According to researchers, air pollution contributes massively towards healthcare costs. It kills seven million people globally every year, costing more than 5.11 trillion U.S. dollars in welfare losses. 
Asia is one of the worst victims of poor air quality resulting in 2.2 million premature deaths. 
The WHO's COP-24 Special Report on Health and Climate Change was released on Thursday at global climate change conference at Katowice, Poland.  “When health is taken into account, climate change mitigation is an opportunity, not a cost,” said Dr Maria Neira, WHO Director of Public Health, Environmental and Social Determinants of Health. 
“The true cost of climate change is felt in our hospitals and in our lungs. The health burden of polluting energy sources is now so high that moving to cleaner and more sustainable choices for energy supply, transport, and food systems effectively pays for itself,” Neira added.  
Burning fossil fuels releases heat-trapping gases and pollutants including extremely fine particles called P.M 2.5. These particles enter our bloodstream causing irreversible health damages. 
Industry is the largest source of greenhouse gas emissions, while 25% of urban ambient PM2.5 comes from transport. /WHO Graphics

Industry is the largest source of greenhouse gas emissions, while 25% of urban ambient PM2.5 comes from transport. /WHO Graphics

Experts say, coal and diesel, used for energy generation, contributes significantly to global temperature rise and also leads to air pollution.  
The situation is alarming as more than half the energy supply in Asia projected to be from coal by 2035-2040. Vietnam alone is planning to increase coal-fired power plant installations between now and 2030, increasing coal emissions by 10 times.
With China exceeding its commitment to reducing carbon emissions, experts believe the country can do more.

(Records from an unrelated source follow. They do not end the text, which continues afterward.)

(** [ToggleBridge.trigger] *)
Definition ToggleBridge_trigger (f : settings_file) (cb : clipboard) (w : world) :
    M (option bridge) unit :=
  fun g =>
    match get_bridge f cb g with
    | (g', Raise e) => (g', [], Raise e)
    | (_, Ok b) =>
        let '(b', t, r) := (if is_running b then stop w b else start w b) in
        (Some b', t, r)
    end.

(** ** Saving settings and the settings dialog *)

(** How writing the settings file goes. *)
Inductive save_world :=
| SavePathFails (e : exn)   (* get_config_path() raises *)
| SaveOpenFails (e : exn)   (* open(path, "w") raises *)
| SaveDumpFails (e : exn)   (* json.dump raises while writing *)
| SaveDone.

(** The body of the [try] in [save_config], acting on the last dictionary
    handed to [json.dump]. *)
Definition save_config_body (sw : save_world) (cfg : dict) : M (option dict) unit :=
  match sw with
  | SavePathFails e => raise e
  | SaveOpenFails e => raise e
  | SaveDumpFails e => modify (fun _ => Some cfg);; raise e
  | SaveDone => modify (fun _ => Some cfg)
  end.

Definition save_config (sw : save_world) (cfg : dict) : M (option dict) unit :=
  try_except (save_config_body sw cfg) (ret tt).

(** What the settings dialog does once its model is set up. *)
Record dialog := {
  dlg_execute : result Z;            (* building the dialog, then dialog.execute() *)
  dlg_read : result (Q * Z * Z);     (* numPoll value, chkAutoSpace and chkNotify State *)
  dlg_dispose : result unit          (* dialog.dispose() *)
}.

(** [int(x)] on a float: truncation towards zero. *)
Definition py_int (x : Q) : Z := Z.quot (Qnum x) (Zpos (Qden x)).

(** The module state the dialog acts on. *)
Record office := {
  bridge_instance : option bridge;   (* _bridge_instance *)
  dumped : option dict               (* the last dictionary handed to json.dump *)
}.

Definition on_dumped {A : Type} (m : M (option dict) A) : M office A :=
  fun o =>
    let '(d, t, r) := m (dumped o) in
    ({| bridge_instance := bridge_instance o; dumped := d |}, t, r).

(** [bridge = get_bridge(ctx); bridge.config = config] *)
Definition assign_config (f : settings_file) (cb : clipboard) (cfg : dict) : M office unit :=
  fun o =>
    match get_bridge f cb (bridge_instance o) with
    | (g, Raise e) => ({| bridge_instance := g; dumped := dumped o |}, [], Raise e)
    | (_, Ok b) =>
        ({| bridge_instance := Some (set_config cfg b); dumped := dumped o |}, [], Ok tt)
    end.

(** [SettingsDialog._open_settings]; [f] is the settings file when the
    dialog opens, [f'] and [cb] are the file and the clipboard when the
    bridge is looked up. *)
Definition _open_settings (f : settings_file) (dlg : dialog) (sw : save_world)
    (f' : settings_file) (cb : clipboard) : M office unit :=
  cfg ← lift (load_config f);
  res ← lift (dlg_execute dlg);
  (if (res =? 1)%Z then
     vals ← lift (dlg_read dlg);
     let '(poll, auto, ntfy) := vals in
     let cfg1 := <[poll_interval_ms := JInt (py_int poll)]> cfg in
     let cfg2 := <[auto_space := JBool (auto =? 1)%Z]> cfg1 in
     let cfg3 := <[show_notifications := JBool (ntfy =? 1)%Z]> cfg2 in
     on_dumped (save_config sw cfg3);;
     assign_config f' cb cfg3
   else ret tt);;
  lift (dlg_dispose dlg).

(** [SettingsDialog.trigger] *)
Definition SettingsDialog_trigger (f : settings_file) (dlg : dialog) (sw : save_world)
    (f' : settings_file) (cb : clipboard) : M office unit :=
  try_except (_open_settings f dlg sw f' cb) (emit PrintExc).

(** ** Further notions used in the statements *)

(** A string made of white space only (the empty string included). *)
Definition is_blank `{Runtime} (s : pystr) : Prop :=
  Forall (fun c => cp_isspace c = true) s.

(** ASCII letters and the space: the characters the keys of the two tables
    are made of. *)
Definition letter_or_space (c : N) : bool :=
  (c =? 32) || ((65 <=? c) && (c <=? 90)) || ((97 <=? c) && (c <=? 122)).

Definition lower_or_space (c : N) : bool :=
  (c =? 32) || ((97 <=? c) && (c <=? 122)).

(** One entry [(P, repl)] of a table is classified as the text [repl] as it
    stands, in upper case and between two spaces (on the ASCII runtime). *)
Definition insensitive_text_entry (kv : pystr * pystr) : bool :=
  let '(P, repl) := kv in
  is_asciib P &&
  bool_decide (@process_voice_commands ascii_runtime P = (text, repl)) &&
  bool_decide (@process_voice_commands ascii_runtime (List.map ascii_upper_cp P) = (text, repl)) &&
  bool_decide (@process_voice_commands ascii_runtime (lit " " ++ P ++ lit " ") = (text, repl)).

(** Two classifications that agree: the same tag, and the same payload
    unless the text is passed through. *)
Definition same_command (r1 r2 : cmd_type * pystr) : Prop :=
  r1.1 = r2.1 /\ (r1.1 <> insert -> r1.2 = r2.2).

(** The document call [_process_clipboard_text] aims at for [txt]. *)
Definition document_call `{Runtime} (txt : pystr) : event :=
  match process_voice_commands txt with
  | (action, cmd) => ExecuteDispatch cmd
  | (text, repl) => InsertString repl
  | (insert, _) => InsertString txt
  end.

Definition is_document_call (e : event) : bool :=
  match e with
  | InsertString _ | ExecuteDispatch _ => true
  | _ => false
  end.

Definition is_sleep (e : event) : bool :=
  match e with
  | Sleep _ => true
  | _ => false
  end.

(** The events of the monitor thread, as opposed to those of [start] and
    [stop]. *)
Definition is_monitor_event (e : event) : bool :=
  match e with
  | Process _ | InsertString _ | ExecuteDispatch _ | PrintExc | Sleep _ => true
  | Spawn | Join | Notify _ | SetText _ => false
  end.

Definition is_number (v : json) : bool :=
  match v with
  | JInt _ | JFloat _ | JBool _ => true
  | _ => false
  end.

Definition is_thread_call (e : event) : bool :=
  match e with
  | Spawn | Join => true
  | _ => false
  end.

(** Sample dialogs and module state for concrete runs. *)
Definition cancelled_dialog : dialog :=
  {| dlg_execute := Ok 0%Z; dlg_read := Ok (250 # 1, 1%Z, 0%Z); dlg_dispose := Ok tt |}.

Definition confirmed_dialog : dialog :=
  {| dlg_execute := Ok 1%Z; dlg_read := Ok (501 # 2, 1%Z, 0%Z); dlg_dispose := Ok tt |}.

Definition sample_office : office :=
  {| bridge_instance := Some idle_bridge; dumped := None |}.

(** The reading [dict.update] makes of one element of an array: a pair
    under a string key, a pair under another key that can be hashed, or no
    pair at all (not a sequence of two, or a key that cannot be hashed). *)
Definition as_pair (item : json) : option (option (pystr * json)) :=
  match pair_elements item with
  | Ok [k; v] =>
      match k with
      | JStr s => Some (Some (s, v))
      | JArr _ | JObj _ => None
      | _ => Some None
      end
  | _ => None
  end.

(** The string-keyed pairs among the elements of an array that come before
    its first element that is no pair. *)
Fixpoint leading_pairs (items : list json) : list (pystr * json) :=
  match items with
  | [] => []
  | item :: rest =>
      match as_pair item with
      | Some (Some kv) => kv :: leading_pairs rest
      | Some None => leading_pairs rest
      | None => []
      end
  end.

(** * Properties *)

(** ** Strings and tables *)

Lemma is_asciib_spec s : is_asciib s = true -> is_ascii s.
Proof.
  unfold is_asciib, is_ascii. rewrite forallb_forall, List.Forall_forall.
  intros Hs c Hc. apply N.ltb_lt. auto.
Qed.

Section AsciiText.
Context `{rt : Runtime}.

Lemma lstrip_ascii s : is_ascii s -> lstrip s = @lstrip ascii_runtime s.
Proof.
  induction 1 as [|c s Hc Hs IH]; simpl; [reflexivity|].
  rewrite (cp_isspace_ascii c Hc), IH.
  apply N.ltb_lt in Hc. now rewrite Hc.
Qed.

Lemma lstrip_is_ascii s : is_ascii s -> is_ascii (@lstrip ascii_runtime s).
Proof.
  induction 1 as [|c s Hc Hs IH]; simpl; [constructor|].
  destruct (_ && _); [assumption | now constructor].
Qed.

Lemma is_ascii_rev s : is_ascii s -> is_ascii (rev s).
Proof. unfold is_ascii. intros Hs. now apply Forall_rev. Qed.

Lemma strip_ascii s : is_ascii s -> strip s = @strip ascii_runtime s.
Proof.
  intros Hs. unfold strip, rstrip.
  rewrite (lstrip_ascii s Hs).
  now rewrite (lstrip_ascii (rev _) (is_ascii_rev _ (lstrip_is_ascii s Hs))).
Qed.

Lemma strip_is_ascii s : is_ascii s -> is_ascii (@strip ascii_runtime s).
Proof.
  intros Hs. unfold strip, rstrip.
  auto using is_ascii_rev, lstrip_is_ascii.
Qed.

(** On ASCII text every runtime classifies as the ASCII one does. *)
Lemma process_voice_commands_ascii s :
  is_ascii s ->
  process_voice_commands s = @process_voice_commands ascii_runtime s.
Proof.
  intros Hs. unfold process_voice_commands.
  rewrite (strip_ascii s Hs).
  now rewrite (str_lower_ascii _ (strip_is_ascii s Hs)).
Qed.

End AsciiText.

Lemma dict_display_from {V} (items : list (pystr * V)) (d : gmap pystr V) k v :
  foldl (fun d kv => <[kv.1 := kv.2]> d) d items !! k = Some v ->
  (k, v) ∈ items \/ d !! k = Some v.
Proof.
  revert d. induction items as [|[k' v'] items IH]; intros d Hk; simpl in *.
  - now right.
  - destruct (IH _ Hk) as [Hin | Hd].
    + left. apply elem_of_cons. now right.
    + destruct (decide (k' = k)) as [->|Hne].
      * rewrite lookup_insert_eq in Hd. injection Hd as ->.
        left. apply elem_of_cons. now left.
      * rewrite lookup_insert_ne in Hd by assumption. now right.
Qed.

Lemma dict_display_item {V} (items : list (pystr * V)) k v :
  dict_display items !! k = Some v -> (k, v) ∈ items.
Proof.
  intros Hk. destruct (dict_display_from items ∅ k v Hk) as [Hin | He]; [assumption|].
  now rewrite lookup_empty in He.
Qed.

“In China, more drastic reductions in emissions are expected to have further health gains, and the net benefit of commitments to reach the goal would exceed the cost of mitigation by three to nine times,” the report maintained. 
Apart from fuel for energy generation, the use of firewood for cooking in developing countries, has become a major concern, maintained the report. Twenty-five percent of black carbon emissions globally comes from this source.
“The evidence is clear that climate change is already having a serious impact on human lives and health. We can't afford to delay action any further,” Dr Tedros Adhanom Ghebreyesus, Director-General of WHO said.